For $k$ between $1$ and $10$ inclusive, let $\lambda_k=\big|1+e^{\frac{k}{11}2\pi i}+e^{\frac{3k}{11}2\pi i}\big|$. What is the degree of the extension ${\mathbb Q}(\lambda_1,\ldots,\lambda_{10})$ over $\mathbb Q$ ?
My thoughts : any individual $\lambda_k$ has minimal polynomial $\lambda^{10} - 12\lambda^8 + 51\lambda^6 - 96\lambda^4 + 80\lambda^2 - 23$. With the help of a computer I learnt that the degree of ${\mathbb Q}(\lambda_1,\lambda_2,\lambda_{3})$ over $\mathbb Q$ is 40, but I was unable to push the computations further.
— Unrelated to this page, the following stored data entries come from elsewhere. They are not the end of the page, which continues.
Ltac keeps :=
  repeat first
    [ apply keeps_bind; [|intros ?]
    | apply keeps_write_other; reflexivity
    | solve [auto with keeps]
    | match goal with
      | |- keeps_data (if ?b then _ else _) => destruct b
      | |- keeps_data (match ?x with _ => _ end) => destruct x
      end ].

Section Run.

Variable draw : list Sklearn.sample -> list nat.
Variable generator : string -> string + exn.
Variable progress_of : Py.date -> list string -> Z -> Q + exn.
Variable savefig : list string -> list Z -> string.
Variable canvas_save : nat -> string -> string.

Lemma keeps_risk_today w df : keeps_data (risk_today draw w df).
Proof. unfold risk_today. keeps. Qed.

Lemma keeps_tab2 w df : keeps_data (tab2 draw w df).
Proof. unfold tab2. pose proof (keeps_risk_today w df). keeps. Qed.

Lemma keeps_tab3 today w df : keeps_data (tab3 generator progress_of today w df).
Proof. unfold tab3. keeps. Qed.

Lemma keeps_export_pdf b df : keeps_data (export_pdf savefig canvas_save b df).
Proof. unfold export_pdf. keeps. Qed.

Lemma keeps_tab4 w df : keeps_data (tab4 savefig canvas_save w df).
Proof. unfold tab4. pose proof (keeps_export_pdf (name_bound "plt") df). keeps. Qed.

Lemma keeps_tab1_idle today w df :
  w_submitted w = false -> keeps_data (tab1 today w df).
Proof. intros H. unfold tab1. rewrite H. keeps. Qed.

Lemma load_present w df :
  files w DATA_FILE = Some (to_csv df) -> Forall (fun o => row_ok o = true) df ->
  load w = (Done df, w).
Proof.
  intros Hf Hok. unfold load, try_except, pd_read_csv.
  now rewrite Hf, read_to_csv.
Qed.

Lemma load_absent w :
  files w DATA_FILE = None ->
  load w = (Done [],
            mkworld (fun p => if String.eqb p DATA_FILE then Some (to_csv []) else files w p)
                    (screen w)).
Proof.
  intros Hf. unfold load, try_except, pd_read_csv. now rewrite Hf.
Qed.

Lemma keeps_load_present w :
  files w DATA_FILE <> None -> files (snd (load w)) DATA_FILE = files w DATA_FILE.
Proof.
  intros Hf. unfold load, try_except, pd_read_csv.
  destruct (files w DATA_FILE) as [txt|] eqn:E; [|congruence].
  destruct (read_csv txt) as [df | e |] eqn:R; cbn [snd]; try assumption.
  apply read_error_kind in R as [-> | ->]; assumption.
Qed.

(** What [load] returns on a file that holds [df], and the file after. *)
Lemma load_holds fs scr df :
  holds fs df ->
  exists w', load (mkworld fs scr) = (Done df, w') /\ files w' DATA_FILE = Some (to_csv df).
Proof.
  intros [[Hf | [-> Hf]] Hok].
  - exists (mkworld fs scr). split; [now apply load_present | assumption].
  - eexists. split; [now apply load_absent | reflexivity].
Qed.

Lemma row_ok_new_data today w :
  widgets_ok w = true -> row_ok (new_data today w) = true.
Proof.
  intros Hw. unfold widgets_ok in Hw.
  do 9 (apply andb_true_iff in Hw as [Hw ?]).
  unfold row_ok, new_data. cbn [date study_hours sleep_hours].
  rewrite iso_shape_strftime, Hw. assumption.
Qed.

Lemma tab1_data today w df w0 :
  files (snd (tab1 today w df w0)) DATA_FILE =
  if w_submitted w then Some (to_csv (df ++ [new_data today w]))
  else files w0 DATA_FILE.
Proof.
  unfold tab1. destruct (w_submitted w); reflexivity.
Qed.

(** The data file after one run. *)
Lemma run_holds today w fs scr df :
  holds fs df -> widgets_ok w = true ->
  holds (files (snd (run draw generator progress_of savefig canvas_save today w
                       (mkworld fs scr))))
        (if w_submitted w then df ++ [new_data today w] else df).
Proof.
  intros Hh Hw.
  destruct (@load_holds fs scr df Hh) as (w' & Hload & Hfile).
  destruct Hh as [_ Hok].
  unfold run, holds.
  unfold bind at 1. rewrite Hload.
  rewrite bind_tail.
  2:{ intros a. apply keeps_bind; [apply keeps_tab2|]. intros b.
      apply keeps_bind; [apply keeps_tab3 | intros; apply keeps_tab4]. }
  rewrite tab1_data. destruct (w_submitted w).
  - split; [now left|]. apply Forall_app. split; [assumption|].
    constructor; [|constructor]. now apply row_ok_new_data.
  - split; [now left | assumption].
Qed.

Lemma session_holds events : forall fs df,
  holds fs df -> Forall (fun e => widgets_ok (snd e) = true) events ->
  holds (session draw generator progress_of savefig canvas_save events fs)
        (df ++ appended events).
Proof.
  induction events as [|[today w] events IH]; intros fs df Hh Hall.
  - cbn. now rewrite app_nil_r.
  - inversion Hall as [|? ? Hw Hrest]; subst. cbn [session snd fst] in *.
    pose proof (@run_holds today w fs [] df Hh Hw) as Hrun.
    specialize (IH _ _ Hrun Hrest).
    unfold appended in *. cbn [filter snd].
    destruct (w_submitted w); cbn [map fst snd].
    + now rewrite <- app_assoc in IH.
    + assumption.
Qed.

End Run.

End AppFacts.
$\lambda_i^2$ is an algebraic integer of norm $23$ in $\Bbb Z[2\cos(2\pi/11)]$, and so in this ring, the principal ideal $(23)$ splits in the product of principal ideals $\prod_{i=1}^5 (\lambda_i^2)$.
Therefore, the $\lambda_i^2$ are distinct primes and no nontrivial product combination of them can be a square in $\Bbb Z[2\cos(2\pi/11)]$.
This shows that $\Bbb Q((\lambda_i)_{i=1\ldots 10}) = \Bbb Q((\sqrt{\lambda_i^2})_{i=1 \ldots 5})$ has degree $2^5$ over $\Bbb Q(2\cos(2\pi/11))$, and so it has degree $32 \times 5 = 160$ over $\Bbb Q$.